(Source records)

(* ===== verification/Words.v ===== *)
(** Machine integers: the erased 64-bit word of [int] and of the fixed widths, its masking,
    and the bit and conversion methods
    ([crates/noeta-ext-abi/src/ring1.rs]).

    An [i64] is a [Z] in its range, a [u64] one in [0 .. 2^64); [as_i64] and [as_u64] are
    the casts.  The methods of [i64] and [u64] that the code calls are written on bits. *)
From Stdlib Require Import Strings.Ascii Strings.String.
From S2P Require Import Prelude.
From stdpp Require Import options.
Open Scope Z_scope.

(** ** Rust's integers *)

Definition as_u64 (z : Z) : Z := z mod 2 ^ 64.
Definition as_i64 (z : Z) : Z := (z + 2 ^ 63) mod 2 ^ 64 - 2 ^ 63.

Definition wrapping_add (a b : Z) : Z := as_i64 (a + b).
Definition wrapping_sub (a b : Z) : Z := as_i64 (a - b).
Definition wrapping_mul (a b : Z) : Z := as_i64 (a * b).
Definition wrapping_neg (a : Z) : Z := as_i64 (- a).
Definition wrapping_div (a b : Z) : Z := as_i64 (Z.quot a b).
Definition wrapping_rem (a b : Z) : Z := as_i64 (Z.rem a b).

(** [i64 << n] and [i64 >> n], [u64 << n], for [n < 64]. *)
Definition shl_i64 (a n : Z) : Z := as_i64 (Z.shiftl a n).
Definition shr_i64 (a n : Z) : Z := Z.shiftr a n.
Definition shl_u64 (a n : Z) : Z := as_u64 (Z.shiftl a n).

(** The bit methods of [u64], over the low [n] bits. *)
Fixpoint count_bits (n : nat) (u : Z) : Z :=
  match n with
  | O => 0
  | S n => Z.b2z (Z.testbit u (Z.of_nat n)) + count_bits n u
  end.
Fixpoint zeros_from_top (n : nat) (u : Z) : Z :=
  match n with
  | O => 0
  | S n => if Z.testbit u (Z.of_nat n) then 0 else 1 + zeros_from_top n u
  end.
Fixpoint zeros_from (n : nat) (i u : Z) : Z :=
  match n with
  | O => 0
  | S n => if Z.testbit u i then 0 else 1 + zeros_from n (i + 1) u
  end.
Fixpoint mirror_bits (n : nat) (u : Z) : Z :=
  match n with
  | O => 0
  | S n => Z.lor (Z.shiftl (Z.b2z (Z.testbit u (Z.of_nat n))) (63 - Z.of_nat n)) (mirror_bits n u)
  end.
Fixpoint mirror_bytes (n : nat) (u : Z) : Z :=
  match n with
  | O => 0
  | S n =>
      Z.lor (Z.shiftl (Z.land (Z.shiftr u (8 * Z.of_nat n)) 255) (8 * (7 - Z.of_nat n)))
        (mirror_bytes n u)
  end.
Definition count_ones (u : Z) : Z := count_bits 64 u.
Definition leading_zeros (u : Z) : Z := zeros_from_top 64 u.
Definition trailing_zeros (u : Z) : Z := zeros_from 64 0 u.
Definition reverse_bits (u : Z) : Z := mirror_bits 64 u.
Definition swap_bytes (u : Z) : Z := mirror_bytes 8 u.
Definition rotate_left (u n : Z) : Z := as_u64 (Z.lor (Z.shiftl u n) (Z.shiftr u (64 - n))).
Definition rotate_right (u n : Z) : Z := as_u64 (Z.lor (Z.shiftr u n) (Z.shiftl u (64 - n))).

(** ** Widths *)

(** [mask_to_width].  The fixed widths are 8, 16, 32 and 64. *)
Definition mask_to_width (value : Z) (signed : bool) (bits : Z) : Z :=
  if 64 <=? bits then value
  else if signed then
    let shift := 64 - bits in shr_i64 (shl_i64 value shift) shift
  else as_i64 (Z.land (as_u64 value) (2 ^ bits - 1)).

(** [int_width_range], on [i128]. *)
Definition int_width_range (signed : bool) (bits : Z) : Z * Z :=
  if signed then (- 2 ^ (bits - 1), 2 ^ (bits - 1) - 1) else (0, 2 ^ bits - 1).

(** ** The methods on [int] *)

(** [IntMethod]. *)
Inductive IntMethod :=
  | CountOnes | CountZeros | LeadingZeros | TrailingZeros
  | RotateLeft | RotateRight | ReverseBits | SwapBytes
  | Convert (signed : bool) (bits : Z)
  | CheckedConvert (src_signed signed : bool) (bits : Z).
#[export] Instance IntMethod_eq_dec : EqDecision IntMethod.
Proof. solve_decision. Defined.

(** [int_destination_from_suffix]. *)
Definition int_destination_from_suffix (rest : string) : option (bool * Z) :=
  if bool_decide (rest = "int"%string) then Some (true, 64) else
  match rest with
  | EmptyString => None
  | String c rest =>
      signed ← (if bool_decide (c = "i"%char) then Some true
                else if bool_decide (c = "u"%char) then Some false else None);
      bits ← (if bool_decide (rest = "8"%string) then Some 8
              else if bool_decide (rest = "16"%string) then Some 16
              else if bool_decide (rest = "32"%string) then Some 32
              else if bool_decide (rest = "64"%string) then Some 64 else None);
      Some (signed, bits)
  end.

(** [str::strip_prefix]. *)
Fixpoint strip_prefix (p s : string) : option string :=
  match p, s with
  | EmptyString, _ => Some s
  | String a p, String b s => if bool_decide (a = b) then strip_prefix p s else None
  | String _ _, EmptyString => None
  end.

(** [IntMethod::conversion_from_name], [IntMethod::from_name], [IntMethod::arity]. *)
Definition conversion_from_name (name : string) : option IntMethod :=
  match strip_prefix "checked_to_" name with
  | Some rest =>
      '(signed, bits) ← int_destination_from_suffix rest;
      Some (CheckedConvert true signed bits)
  | None =>
      rest ← strip_prefix "to_" name;
      '(signed, bits) ← int_destination_from_suffix rest;
      Some (Convert signed bits)
  end.
Definition from_name (name : string) : option IntMethod :=
  if bool_decide (name = "count_ones"%string) then Some CountOnes
  else if bool_decide (name = "count_zeros"%string) then Some CountZeros
  else if bool_decide (name = "leading_zeros"%string) then Some LeadingZeros
  else if bool_decide (name = "trailing_zeros"%string) then Some TrailingZeros
  else if bool_decide (name = "rotate_left"%string) then Some RotateLeft
  else if bool_decide (name = "rotate_right"%string) then Some RotateRight
  else if bool_decide (name = "reverse_bits"%string) then Some ReverseBits
  else if bool_decide (name = "swap_bytes"%string) then Some SwapBytes
  else conversion_from_name name.
Definition arity (m : IntMethod) : nat :=
  match m with RotateLeft | RotateRight => 1 | _ => 0 end.

(** [int_method]; [None] is the [unreachable!] of a checked conversion. *)
Definition int_method (recv : Z) (method : IntMethod) (arg : Z) : option Z :=
  let u := as_u64 recv in
  match method with
  | CountOnes => Some (count_ones u)
  | CountZeros => Some (64 - count_ones u)
  | LeadingZeros => Some (leading_zeros u)
  | TrailingZeros => Some (trailing_zeros u)
  | RotateLeft => Some (as_i64 (rotate_left u (Z.land (as_u64 arg) 63)))
  | RotateRight => Some (as_i64 (rotate_right u (Z.land (as_u64 arg) 63)))
  | ReverseBits => Some (as_i64 (reverse_bits u))
  | SwapBytes => Some (as_i64 (swap_bytes u))
  | Convert signed bits => Some (mask_to_width recv signed bits)
  | CheckedConvert _ _ _ => None
  end.

(** [int_method_width]. *)
Definition int_method_width (recv : Z) (method : IntMethod) (arg bits : Z) : option Z :=
  if 64 <=? bits then int_method recv method arg else
  let width := bits in
  let mask := 2 ^ width - 1 in
  let v := Z.land (as_u64 recv) mask in
  match method with
  | CountOnes => Some (count_ones v)
  | CountZeros => Some (width - count_ones v)
  | LeadingZeros => Some (width - (64 - leading_zeros v))
  | TrailingZeros => Some (if v =? 0 then width else trailing_zeros v)
  | RotateLeft =>
      let n := arg mod width in
      Some (if n =? 0 then v else Z.land (Z.lor (shl_u64 v n) (Z.shiftr v (width - n))) mask)
  | RotateRight =>
      let n := arg mod width in
      Some (if n =? 0 then v else Z.land (Z.lor (Z.shiftr v n) (shl_u64 v (width - n))) mask)
  | ReverseBits => Some (Z.shiftr (reverse_bits v) (64 - width))
  | SwapBytes => Some (Z.shiftr (swap_bytes v) (64 - width))
  | Convert _ _ | CheckedConvert _ _ _ => None
  end.

(** [checked_int_convert]. *)
Definition checked_int_convert (recv : Z) (src_signed dest_signed : bool) (dest_bits : Z) :
    option Z :=
  let value := if src_signed then recv else as_u64 recv in
  let '(lo, hi) := int_width_range dest_signed dest_bits in
  if (lo <=? value) && (value <=? hi) then Some (as_i64 value) else None.

(** ** Ranges *)

Definition is_i64 (z : Z) : Prop := - 2 ^ 63 <= z < 2 ^ 63.
Definition is_u64 (z : Z) : Prop := 0 <= z < 2 ^ 64.

Lemma as_i64_is_i64 z : is_i64 (as_i64 z).
Proof. unfold is_i64, as_i64. pose proof (Z.mod_pos_bound (z + 2 ^ 63) (2 ^ 64)). lia. Qed.
Lemma as_u64_is_u64 z : is_u64 (as_u64 z).
Proof. apply Z.mod_pos_bound. lia. Qed.
Lemma as_i64_id z : is_i64 z -> as_i64 z = z.
Proof. unfold is_i64, as_i64. intros H. rewrite Z.mod_small by lia. lia. Qed.
Lemma as_u64_id z : is_u64 z -> as_u64 z = z.
Proof. apply Z.mod_small. Qed.
Lemma as_i64_congr a b : a mod 2 ^ 64 = b mod 2 ^ 64 -> as_i64 a = as_i64 b.
Proof.
  intros H. unfold as_i64. f_equal.
  rewrite <- (Z.add_mod_idemp_l a), <- (Z.add_mod_idemp_l b), H by lia. done.
Qed.
Lemma as_i64_mod z : as_i64 z mod 2 ^ 64 = z mod 2 ^ 64.
Proof.
  unfold as_i64. rewrite <- Zminus_mod_idemp_l, Z.mod_mod, Zminus_mod_idemp_l by lia.
  f_equal. lia.
Qed.
Lemma as_u64_as_i64 z : as_u64 (as_i64 z) = as_u64 z.
Proof. apply as_i64_mod. Qed.
Lemma as_i64_as_u64 z : as_i64 (as_u64 z) = as_i64 z.
Proof. apply as_i64_congr. unfold as_u64. by rewrite Z.mod_mod. Qed.
#[export] Hint Resolve as_i64_is_i64 as_u64_is_u64 : core.

(** The low [n] bits survive the casts. *)
Lemma mod_mod_pow a n : 0 <= n <= 64 -> (a mod 2 ^ 64) mod 2 ^ n = a mod 2 ^ n.
Proof.
  intros H. symmetry. apply Znumtheory.Zmod_div_mod; [lia | lia |].
  exists (2 ^ (64 - n)). rewrite <- Z.pow_add_r by lia. f_equal. lia.
Qed.
Lemma as_i64_low z n : 0 <= n <= 64 -> as_i64 z mod 2 ^ n = z mod 2 ^ n.
Proof. intros. by rewrite <- mod_mod_pow, as_i64_mod, mod_mod_pow. Qed.
Lemma as_u64_low z n : 0 <= n <= 64 -> as_u64 z mod 2 ^ n = z mod 2 ^ n.
Proof. apply mod_mod_pow. Qed.

(** ** Values at a width *)

(** The widths of the language. *)
Definition fixed_width (bits : Z) : Prop := bits = 8 \/ bits = 16 \/ bits = 32 \/ bits = 64.

(** The number of [(signed, bits)] congruent to [n] modulo [2 ^ bits]. *)
Definition wrap_to (signed : bool) (bits n : Z) : Z :=
  if signed then (n + 2 ^ (bits - 1)) mod 2 ^ bits - 2 ^ (bits - 1) else n mod 2 ^ bits.

(** The number an erased word stands for. *)
Definition int_value (signed : bool) (w : Z) : Z := if signed then w else as_u64 w.

Definition in_width (signed : bool) (bits n : Z) : Prop :=
  (int_width_range signed bits).1 <= n <= (int_width_range signed bits).2.

(** A word of the width: what a fixed-width value is stored as. *)
Definition word_of_width (signed : bool) (bits w : Z) : Prop :=
  is_i64 w /\ in_width signed bits (int_value signed w).

Lemma half_pow bits : 0 < bits -> 2 ^ bits = 2 * 2 ^ (bits - 1).
Proof. intros. rewrite <- Z.pow_succ_r by lia. f_equal. lia. Qed.
Lemma pow_le_64 n : 0 <= n <= 64 -> 2 ^ n <= 2 ^ 64.
Proof. intros. apply Z.pow_le_mono_r; lia. Qed.

Lemma wrap_to_range signed bits n : 0 < bits -> in_width signed bits (wrap_to signed bits n).
Proof.
  intros H. pose proof (half_pow bits H). pose proof (Z.pow_pos_nonneg 2 (bits - 1)).
  pose proof (Z.mod_pos_bound (n + 2 ^ (bits - 1)) (2 ^ bits)).
  pose proof (Z.mod_pos_bound n (2 ^ bits)).
  unfold in_width, wrap_to, int_width_range; destruct signed; simpl; lia.
Qed.
Lemma wrap_to_id signed bits n : 0 < bits -> in_width signed bits n -> wrap_to signed bits n = n.
Proof.
  intros H Hr. pose proof (half_pow bits H).
  unfold in_width, wrap_to, int_width_range in *; destruct signed; simpl in *;
    rewrite Z.mod_small; lia.
Qed.
Lemma wrap_to_congr signed bits a b :
  a mod 2 ^ bits = b mod 2 ^ bits -> wrap_to signed bits a = wrap_to signed bits b.
Proof.
  intros H. unfold wrap_to. destruct signed; [|done].
  by rewrite <- Zplus_mod_idemp_l, H, Zplus_mod_idemp_l.
Qed.
Lemma wrap_to_mod signed bits n : 0 < bits -> wrap_to signed bits n mod 2 ^ bits = n mod 2 ^ bits.
Proof.
  intros. unfold wrap_to. destruct signed; [|by rewrite Z.mod_mod by lia].
  rewrite <- Zminus_mod_idemp_l, Z.mod_mod, Zminus_mod_idemp_l by lia. f_equal. lia.
Qed.

(** A number of the width is the only one congruent to it there. *)
Lemma in_width_unique signed bits a b :
  0 < bits -> in_width signed bits a -> in_width signed bits b ->
  a mod 2 ^ bits = b mod 2 ^ bits -> a = b.
Proof.
  intros H Ha Hb Hab.
  rewrite <- (wrap_to_id signed bits a), <- (wrap_to_id signed bits b) by done.
  by apply wrap_to_congr.
Qed.

(** ** Masking *)

Lemma wrap_to_64 signed n : as_i64 (wrap_to signed 64 n) = as_i64 n.
Proof. apply as_i64_congr. by apply wrap_to_mod. Qed.

Lemma sign_extension v b :
  0 < b < 64 -> shr_i64 (shl_i64 v (64 - b)) (64 - b) = wrap_to true b v.
Proof.
  intros H. unfold shr_i64, shl_i64, as_i64, wrap_to.
  rewrite Z.shiftl_mul_pow2, Z.shiftr_div_pow2 by lia.
  replace (2 ^ 63) with (2 ^ (b - 1) * 2 ^ (64 - b)) by (rewrite <- Z.pow_add_r by lia; f_equal; lia).
  replace (2 ^ 64) with (2 ^ b * 2 ^ (64 - b)) by (rewrite <- Z.pow_add_r by lia; f_equal; lia).
  rewrite <- Z.mul_add_distr_r, Z.mul_mod_distr_r, <- Z.mul_sub_distr_r, Z.div_mul by lia. done.
Qed.

Lemma wrap_to_small signed b v : 0 < b < 64 -> is_i64 (wrap_to signed b v).
Proof.
  intros H. pose proof (wrap_to_range signed b v). pose proof (half_pow b).
  assert (2 ^ b <= 2 ^ 63) by (apply Z.pow_le_mono_r; lia).
  unfold in_width, int_width_range, is_i64 in *. destruct signed; simpl in *; lia.
Qed.

(** Masking gives the representative of the word at the width, as a word. *)
Lemma mask_wrap v signed b :
  0 < b <= 64 -> is_i64 v -> mask_to_width v signed b = as_i64 (wrap_to signed b v).
Proof.
  intros H Hv. unfold mask_to_width. case Z.leb_spec; intros.
  - replace b with 64 by lia. by rewrite wrap_to_64, as_i64_id.
  - destruct signed.
    + by rewrite sign_extension, as_i64_id by (lia || apply wrap_to_small; lia).
    + f_equal. simpl. rewrite Z.sub_1_r, <- Z.ones_equiv, Z.land_ones by lia.
      apply as_u64_low. lia.
Qed.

◆ EXERCISE DETAILS
No lines before the one containing "Lemma wrap_to_64 signed" belong in the answer; write out that line and each one after it exactly, through the end of the records.

◆ PROBLEM SOLUTION
Lemma wrap_to_64 signed n : as_i64 (wrap_to signed 64 n) = as_i64 n.
Proof. apply as_i64_congr. by apply wrap_to_mod. Qed.

Lemma sign_extension v b :
  0 < b < 64 -> shr_i64 (shl_i64 v (64 - b)) (64 - b) = wrap_to true b v.
Proof.
  intros H. unfold shr_i64, shl_i64, as_i64, wrap_to.
  rewrite Z.shiftl_mul_pow2, Z.shiftr_div_pow2 by lia.
  replace (2 ^ 63) with (2 ^ (b - 1) * 2 ^ (64 - b)) by (rewrite <- Z.pow_add_r by lia; f_equal; lia).
  replace (2 ^ 64) with (2 ^ b * 2 ^ (64 - b)) by (rewrite <- Z.pow_add_r by lia; f_equal; lia).
  rewrite <- Z.mul_add_distr_r, Z.mul_mod_distr_r, <- Z.mul_sub_distr_r, Z.div_mul by lia. done.
Qed.

Lemma wrap_to_small signed b v : 0 < b < 64 -> is_i64 (wrap_to signed b v).
Proof.
  intros H. pose proof (wrap_to_range signed b v). pose proof (half_pow b).
  assert (2 ^ b <= 2 ^ 63) by (apply Z.pow_le_mono_r; lia).
  unfold in_width, int_width_range, is_i64 in *. destruct signed; simpl in *; lia.
Qed.

(** Masking gives the representative of the word at the width, as a word. *)
Lemma mask_wrap v signed b :
  0 < b <= 64 -> is_i64 v -> mask_to_width v signed b = as_i64 (wrap_to signed b v).
Proof.
  intros H Hv. unfold mask_to_width. case Z.leb_spec; intros.
  - replace b with 64 by lia. by rewrite wrap_to_64, as_i64_id.
  - destruct signed.
    + by rewrite sign_extension, as_i64_id by (lia || apply wrap_to_small; lia).
    + f_equal. simpl. rewrite Z.sub_1_r, <- Z.ones_equiv, Z.land_ones by lia.
      apply as_u64_low. lia.
Qed.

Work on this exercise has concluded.